Come dei Radiohead a bagno nel vecchio mestiere pop, con la voce particolare eppure sentita di Tom Barman, al punto g nascosto nella media lunghezza dell’onda musicale, libera nell’aria, sciolta dalle istintive aggressioni dell’esordio, Worst Case Scenario, tornata nell’etere, leggermente più easy rispetto ai sottosuoli formali di quel vecchio bar, Under The Sea, col cuore melodico ricoperto dal rifiuto dei canoni formali. Bei tempi, per carità ma capirsi diventa il bisogno fondamentale, come se all that you can’t leave behind fosse emigrato in Belgio raggiungendo lo scopo in modo perfetto ed equilibrato. L’inizale “Bad timing” introduce da subito la giusta domanda, “Do you realize to look in to her eyes, and to let her go”; magari si parla di lei, la musica, che prende il suo spazio con estrema naturalezza, di volta in volta. Intrecci di chitarre crescono e attraversano la voce, con un esito travolgente per fasi e picchi emotivi, nel flusso di “If you don’t get what you want”; “What we talk about (When we talk about love)” invece è un ricamo a due stoffe, steli di gola che si rincorrono distendendosi; “Include me out” è grazia e sussurro, invocazione che disegna vuoti sul piano. La torre di guardia avvista e introduce spade in forma di chitarre, così le corde stagliano l’attacco di “Nightshopping”, erotico e diretto rock’n roll, musica per organi caldi dal centro Europa, lasciva, prodiga di sensualità come lumaca che schiuma bava. Il tono rimane simile con “Cold sun of circumstance”. Le parole, in questo caso “It’s a devil in the blood, baby”, non lasciano altre ipotesi al riguardo.

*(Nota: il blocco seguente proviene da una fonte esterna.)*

(** C3 (amended).  For a verify call whose normalized handle is in the
    allocation table, verify fails with the wallet mismatch iff the trimmed
    submitted wallet matches the address grammar and differs from the
    recorded wallet (an empty or malformed wallet fails earlier, with
    missing credentials or the format error); in that case no cap is
    resolved: the session identity, the detected cap, the amount and the
    view are left unchanged. *)
Theorem handleVerify_known_handle (s : State) (recorded : string) (commit : number) :
  MOCK_JUNGLE_DB !! normalizeHandle (loginHandle s) = Some (recorded, commit) ->
  (notified SECURITY_WARNING (handleVerify s) <->
     SOLANA_ADDRESS_REGEX_test (trim (loginWallet s)) = true /\
     trim (loginWallet s) <> recorded) /\
  (notified SECURITY_WARNING (handleVerify s) ->
     handleVerify s = setNotification SECURITY_WARNING ERROR s /\
     userData (handleVerify s) = userData s /\
     detectedCap (handleVerify s) = detectedCap s /\
     amount (handleVerify s) = amount s /\
     view (handleVerify s) = view s /\
     history (handleVerify s) = history s /\
     storage (handleVerify s) = storage s).
Proof.
  intros Hdb.
  pose proof (own_entry_truthy _ _ _ Hdb) as Hh.
  assert (Hcase :
    handleVerify s =
      if negb (truthy_string (trim (loginWallet s))) then
        setNotification CREDENTIALS_MISSING ERROR s
      else if negb (SOLANA_ADDRESS_REGEX_test (trim (loginWallet s))) then
        setNotification FORMAT_ERROR ERROR s
      else if negb (String.eqb recorded (trim (loginWallet s))) then
        setNotification SECURITY_WARNING ERROR s
      else verified (normalizeHandle (loginHandle s)) (trim (loginWallet s)) commit s).
  { unfold handleVerify, MOCK_JUNGLE_DB_get. rewrite Hh, Hdb. simpl.
    destruct (truthy_string (trim (loginWallet s))); reflexivity. }
  assert (Hiff : notified SECURITY_WARNING (handleVerify s) <->
     SOLANA_ADDRESS_REGEX_test (trim (loginWallet s)) = true /\
     trim (loginWallet s) <> recorded).
  { rewrite Hcase. unfold notified.
    destruct (truthy_string (trim (loginWallet s))) eqn:Hw; simpl.
    2: { split; [discriminate |]. intros [Hr _].
         apply regex_truthy in Hr. congruence. }
    destruct (SOLANA_ADDRESS_REGEX_test (trim (loginWallet s))) eqn:Hr; simpl.
    2: { split; [discriminate | intros [? _]; discriminate]. }
    destruct (String.eqb_spec recorded (trim (loginWallet s))) as [Heq | Hne]; simpl.
    - split; [discriminate | intros [_ Hd]; congruence].
    - split; [intros _; split; congruence | reflexivity]. }
  split; [exact Hiff |].
  intros Hn. apply Hiff in Hn as [Hr Hd].
  assert (E : handleVerify s = setNotification SECURITY_WARNING ERROR s).
  { rewrite Hcase, (regex_truthy _ Hr), Hr. simpl.
    destruct (String.eqb_spec recorded (trim (loginWallet s))); [congruence | reflexivity]. }
  rewrite E. repeat split; reflexivity.
Qed.

(** monky_king with degen_ape's wallet. *)
Lemma handleVerify_known_handle_witness :
  notified SECURITY_WARNING
    (handleVerify (filled "@Monky_King " someWallet freshUser None)) /\
  view (handleVerify (filled "@Monky_King " someWallet freshUser None)) = VERIFY.
Proof.
  destruct (handleVerify_known_handle
              (filled "@Monky_King " someWallet freshUser None)
              kingWallet (Num (10 # 1)))
    as [Hiff Hframe]; [vm_compute; reflexivity |].
  assert (Hn : notified SECURITY_WARNING
                 (handleVerify (filled "@Monky_King " someWallet freshUser None))).
  { apply Hiff. split; [vm_compute; reflexivity | vm_compute; discriminate]. }
  split; [exact Hn |].
  destruct (Hframe Hn) as (_ & _ & _ & _ & Hv & _). rewrite Hv. reflexivity.
Defined.

End VerifyFacts.

(* ===================================================================== *)
(** ** The session handle and the grouping key *)
(* ===================================================================== *)

Module HandleFacts.
Import JS PresaleScreen JSFacts Scenarios VerifyFacts.

Lemma storedHandle_startsWith_at (h : string) :
  startsWith_at (storedHandle h) = true.
Proof.
  unfold storedHandle. destruct (startsWith_at h) eqn:E; [exact E | reflexivity].
Qed.

Lemma normalizeHandle_lower (x : string) :
  toLowerCase (normalizeHandle x) = normalizeHandle x.
Proof. apply toLowerCase_idempotent. Qed.



Lemma storedHandle_lower (x : string) :
  toLowerCase (storedHandle (normalizeHandle x)) = storedHandle (normalizeHandle x).
Proof.
  unfold storedHandle. destruct (startsWith_at (normalizeHandle x)).
  - apply normalizeHandle_lower.
  - simpl. f_equal. apply normalizeHandle_lower.
Qed.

“The real sugar” ha le fattezze di un piacevole brivido, sottopelle e sottotraccia, in memoria del morphine-man Mark Sandman, prima delle orchestre in posizione d’attacco di “Sun ra”, inequivocabile spartito di approssimazioni jazz, dove vaghi canovacci fanno da stella d’orientamento per strategie che sviluppano la furia, tutta meditata lungo un ritorno in perfetto understatement. Proprio come il nome dEUS, con la lettera piccola, tra la piccola rivoluzione del titolo e il piccolo dramma triste di “Nothing really ends” che si nasconde, pudico, dietro il sipario.